SOURCE: George R. Agassiz, Editor, Meade’s Headquarters, 1863-1865: Letters of Colonel Theodore Lyman from the Wilderness to Appomattox, p. 92-7

Saturday, November 22, 2014

Lieutenant-Colonel Theodore Lyman to Elizabeth Russell Lyman, April 13, 1864

April 13, 1864.

We went to a review of Birney's Division near J. M. Bott's house. The two brigades are under H. Ward and Alex. Hays. About 5000 men were actually on the ground. Here saw General Hancock for the first time. He is a tall, soldierly man, with light-brown hair and a military heavy jaw; and has the massive features and the heavy folds round the eye that often mark a man of ability. Then the officers were asked to take a little whiskey chez Botts. Talked there with his niece, a dwarfish little woman of middle age, who seems a great invalid. She was all of a tremor, poor woman, by the mere display of troops, being but nervous and associating them with the fighting she had seen round the very house. Then there was a refreshment at Birney's Headquarters, where met Captain Briscoe (said to be the son of an Irish nobleman, etc., etc.); also Major Mitchell on General Hancock's Staff. The Russ was delighted with the politeness and pleased with the troops. Introduced to General Sheridan, the new Chief of Cavalry — a small, broad-shouldered, squat man, with black hair and a square head. He is of Irish parents, but looks very like a Piedmontese. General Wilson, who is probably to have a division, is a slight person of a light complexion and with rather a pinched face. Sheridan makes everywhere a favorable impression.

SOURCE: George R. Agassiz, Editor, Meade’s Headquarters, 1863-1865: Letters of Colonel Theodore Lyman from the Wilderness to Appomattox, p. 82

Friday, November 14, 2014

Major-General George G. Meade to Margaretta Sergeant Mead, July 23, 1864

Headquarters Army Of The Potomac, July 23, 1864.

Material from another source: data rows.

(** Running a frame callback: the particle gets its terminal transform,
    with [random] the value [Math.random()] returned. *)
Definition runFrame (random : Q) (cb : FrameCb) (w : World) : World :=
  match cb with
  | AnimateParticle id index =>
      let angle := (360 / inject_Z (Z.of_nat PARTICLES_COUNT)) * inject_Z (Z.of_nat index) in
      let distance := DISTANCE_BASE + random * DISTANCE_RANDOM in
      with_body (map (fun n => match n with
                               | NParticle p =>
                                   if Nat.eqb (p_id p) id
                                   then NParticle (mkParticle (p_id p) (p_left p) (p_top p)
                                                     (p_index p) (Some (angle, distance)))
                                   else n
                               | NRipple _ => n
                               end) (body w)) w
  end.

(** The page after a failed geometry read: only the warning is added. *)
Definition warned (w : World) : World :=
  mkWorld (body w) (control w) (timeouts w) (frames w)
    ((console w ++ ["Error getting bounding rect:"])%list) (fresh w).

(** The ripple node a burst creates. *)
Definition ripple_of (ev : MouseEvent) (r : Rect) (id : nat) : Node :=
  let size := Qmax (rwidth r) (rheight r) in
  NRipple (mkRipple id size (clientX ev - rleft r - size / 2) (clientY ev - rtop r - size / 2)).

The stories you hear about me, some of which have reached camp, are mere canards, I have never had any quarrel with either General Hancock or Smith. Hancock is an honest man, and as he always professes the warmest friendship for me, I never doubt his statements; and I am sure I have for him the most friendly feeling and the highest appreciation of his talents. I am perfectly willing at any time to turn over to him the Army of the Potomac, and wish him joy of his promotion.

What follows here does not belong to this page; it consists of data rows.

(* ===== verification/_CoqProject ===== *)
-Q . S2P
Prelude.v
JsString.v
Unicode.v
Uri.v
JsValue.v
QueryString.v
KeyCode.v
Heap.v
Regex.v
RegexSpec.v
ClassName.v
Validators.v
Device.v
Binary64.v
Scroll.v
Json.v
ParseQueryString.v
RandomColor.v
NumberText.v
StringNumber.v
EcmaDate.v
DateText.v
RelativeTime.v
DigitUppercase.v
Moment.v
Cookie.v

We have been very quiet since I last wrote; there are signs of approaching activity. The army is getting to be quite satisfied with its rest, and ready to try it again.

It would appear from the news from Niagara Falls that the question of peace has been in a measure mooted. The army would hail an honorable peace with delight, and I do believe, if the question was left to those who do the fighting, an honorable peace would be made in a few hours.

Ord has been placed in Smith's place in command of the Eighteenth Corps, and General Birney has been assigned to the Tenth Corps, largely composed of colored troops.

SOURCE: George Meade, The Life and Letters of George Gordon Meade, Vol. 2, p. 215

Sunday, November 2, 2014

Major-General George G. Meade to Margaretta Sergeant Mead, June 25, 1864

Headquarters Army Of The Potomac, June 25, 1864.

We have had for ten days past most intensely hot weather, and in consequence have desisted from carrying on any more active operations than were absolutely necessary. Grant being at City Point, some eight miles distant, I see but little of him. He paid me a visit of an hour or two day before yesterday.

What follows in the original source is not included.